The theory can be translated to the context of the urban land market. Early entrepreneurs in the city may gain control of the most advantageous sites for their factories, offices and residences; this space they come to monopolise; the erratic growth of the city further differentiates the relative advantages of urban space, and yet further monopoly power arises; the continuation of monopoly rights tends to be guaranteed by planning, and by the actions of state and financial institutions (Harvey, 1977). Clearly differential rent can be extracted, reflecting the differential ‘fertility’ of land in production (with different transport costs for inputs or to markets, different levels of local taxes and charges, etc., leading to DR-1, or with new or refurbished improvements leading to DR-2). Urban land can also possess differential ‘fertility’ in consumption or re-production (where travel costs are low and residual income correspondingly high, schools are better and life chances also accordingly better, etc., leading to DR-1). Even more clearly, monopoly rent will be extracted, first where especially desirable land is in short supply (the most prestigious office sites, or the highest status suburbs), and secondly where relative scarcity is more deliberately created. Urban ‘space’ rent will take on various guises - the land or property investor will see it as a return on capital, it will be capitalised into a land or house price, etc. - nevertheless the various aspects of its extraction will persist, and it will be the task of good analysis to identify them.
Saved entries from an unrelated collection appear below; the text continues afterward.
Definition collectRetrieveProblems (json : JsValue) : option (list JsValue) :=
  result ← Js.get "result" json;
  let msgs := Js.optGet "messages" result in
  let files := match Js.optGet "files" result with
               | VUndef | VNull => VArr []
               | v => v
               end in
  fromMsgs ← match msgs with
             | VArr l => pushAll messageProblem l
             | VStr s => Some (if JsString.nonEmpty (JsString.trim s)
                               then [VStr (JsString.trim s)] else [])
             | _ => Some []
             end;
  elems ← iterate files;
  fromFiles ← pushAll fileProblem elems;
  top ← buildHumanMessage json;
  let out := (fromMsgs ++ fromFiles)%list in
  Some (if Js.truthy top && bool_decide (out = []) then [top] else out).

(** How [retrieveSelectedFile] ends once the process has closed: it throws
    an [SfCliError], or it goes on to report success. *)
Inductive Retrieved : Type :=
| Throws (e : SfCliError)
| Succeeds (result : JsValue).

Definition retrieveSelectedFile (metadataType itemName : string)
    (code : option Z) (out : option JsValue) (err : string) : option Retrieved :=
  let metadataArg := metadataType ++ ":" ++ itemName in
  settled ← runSfJson_close
    ["project"; "retrieve"; "start"; "--metadata"; metadataArg] code out err;
  match settled with
  | Reject e => Some (Throws e)
  | Resolve result =>
      problems ← collectRetrieveProblems result;
      match problems with
      | first :: _ =>
          text ← Js.toString first;
          Some (Throws {| message := text; codeStr := VUndef; context := VUndef;
                          status := VUndef; exitCode := VUndef; stderr := None;
                          rawJson := result |})
      | [] => Some (Succeeds result)
      end
  end.

(** ** Cache store *)

Record MetadataType : Type := {
  xmlName : string;
  directoryName : option string;
  childXmlNames : option (list string)
}.

Record MetadataItem : Type := {
  fullName : string;
  fileName : option string;
  type : option string;
  createdDate : option string
}.

Module CachedMetadataTypes.
Record t : Type := mk {
  orgId : string;
  metadataTypes : list MetadataType;
  ts : option Z
}.
End CachedMetadataTypes.

Module CachedMetadataItems.
Record t : Type := mk {
  orgId : string;
  metadataType : string;
  items : list MetadataItem;
  ts : option Z
}.
End CachedMetadataItems.

(** What [JSON.parse] makes of the text of a file of the cache directory:
    an entry of one of the two partitions, or an exception. *)
Inductive FileData : Type :=
| ItemsJson (c : CachedMetadataItems.t)
| TypesJson (c : CachedMetadataTypes.t)
| NotJson (text : string).

(** [path.join(dir, name)] for a file name: the directory and the name. *)
Definition Path : Type := string * string.

(** The user settings read through [config.get(key, default)]; [None] is a
    setting that the user has not set. *)
Record Config : Type := {
  cacheTtlDays : option Z;
  enableCache : option bool
}.

(** The globals of the module and the directories on disk, each directory a
    map from the names of its files to their contents. *)
Record Store : Type := mkStore {
  TTL_MS : Z;
  metadataTypesCache : option CachedMetadataTypes.t;
  metadataItemsCache : gmap string CachedMetadataItems.t;
  cacheDirectory : option string;
  disk : gmap string (gmap string FileData)
}.

(** [let TTL_MS = 30 * 24 * 60 * 60 * 1000] *)
Definition TTL_MS_initial : Z := 30 * 24 * 60 * 60 * 1000.

Module Fs.

(** [fs.existsSync(dir)] *)
Definition existsDir (dir : string) (d : gmap string (gmap string FileData)) : bool :=
  JsString.nonEmpty dir && bool_decide (is_Some (d !! dir)).

(** [fs.promises.readFile(path)]; [None] when there is no such file. *)
Definition readFile (p : Path) (d : gmap string (gmap string FileData)) : option FileData :=
  listing ← d !! p.1; listing !! p.2.

(** [fs.existsSync(path)] *)
Definition existsSync (p : Path) (d : gmap string (gmap string FileData)) : bool :=
  bool_decide (is_Some (readFile p d)).

(** [fs.promises.writeFile(path, text)]; [None] when the directory is
    missing. *)
Definition writeFile (p : Path) (data : FileData) (d : gmap string (gmap string FileData))
  : option (gmap string (gmap string FileData)) :=
  listing ← d !! p.1; Some (<[p.1 := <[p.2 := data]> listing]> d).

(** [fs.readdirSync(dir)]: the names of the files of the directory. *)
Definition readdir (dir : string) (d : gmap string (gmap string FileData)) : list string :=
  match d !! dir with
  | Some listing => (map_to_list listing).*1
  | None => []
  end.

(** [fs.unlinkSync(path)] *)
Definition unlink (p : Path) (d : gmap string (gmap string FileData))
  : gmap string (gmap string FileData) :=
  alter (delete p.2) p.1 d.

(** [for (const f of files) if (doomed(f)) unlink(path.join(dir, f))] over
    the listing [files] of the directory. *)
Definition unlinkWhere (doomed : string -> bool) (dir : string) (files : list string)
    (d : gmap string (gmap string FileData)) : gmap string (gmap string FileData) :=
  foldl (fun acc f => if doomed f then unlink (dir, f) acc else acc) d files.

End Fs.

Definition getMetadataTypesCachePath (s : Store) (orgId : string) : option Path :=
  dir ← cacheDirectory s;
  Some (dir, "metadata-types-" ++ orgId ++ ".json").

Definition getMetadataItemsCachePath (s : Store) (orgId metadataType : string)
  : option Path :=
  dir ← cacheDirectory s;
  let safeMetadataType := JsString.sanitize metadataType in
  Some (dir, "metadata-items-" ++ orgId ++ "-" ++ safeMetadataType ++ ".json").

(** [isFresh(ts)]; [!ts] holds for a missing timestamp and for [0]. *)
Definition isFresh (s : Store) (now : Z) (ts : option Z) : bool :=
  match ts with
  | None => true
  | Some t => if t =? 0 then true else now - t <? TTL_MS s
  end.

(** [loadMetadataItemsFromDisk]; [None] is its [null]. The file is read
    and parsed as an item-list entry, as its type annotation says. The
    code does not check the shape: from a file that holds a catalogue entry
    it returns that object as it is, which the typed entries of this
    embedding cannot express; the load is exact on the stores in which the
    files named [metadata-items-...] hold item-list entries or text that
    does not parse ([itemFilesWellShaped]). *)
Definition loadMetadataItemsFromDisk (s : Store) (now : Z) (orgId metadataType : string)
  : option CachedMetadataItems.t :=
  match getMetadataItemsCachePath s orgId metadataType with
  | Some cachePath =>
      match Fs.readFile cachePath (disk s) with
      | Some (ItemsJson parsed) =>
          if isFresh s now (CachedMetadataItems.ts parsed) then Some parsed else None
      | _ => None
      end
  | None => None
  end.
In searching for a basis of the returns on capital switched into investment in the built environment, Harvey (1974) introduces the concept of a ‘class-monopoly rent’. This arises “because there exists a class of owners of ‘resource units’ - the land and the relatively permanent improvements incorporated in it - who are willing to release the units under their command only if they receive a positive return above some arbitrary level” - crucially, there is the exercise of class power to achieve some minimum rate of return (p. 241). The concept is developed in a study of the inner city and inner suburban housing market of Baltimore City in 1970, wherein are identified some 13 geographically distinct market segments which are socially produced principally from the workings of the American finance system: by channelling and m-getting funds into these submarkets (and those of the surrounding Baltimore County), the finance institutions have a significant role in restructuring urban neighbourhoods and creating the conditions for extraction of class-monopoly rents. Indeed, the institutions of finance capital have increasingly assumed a central function of coordination and organisation of investment in the built environment as in other sectors of the economy.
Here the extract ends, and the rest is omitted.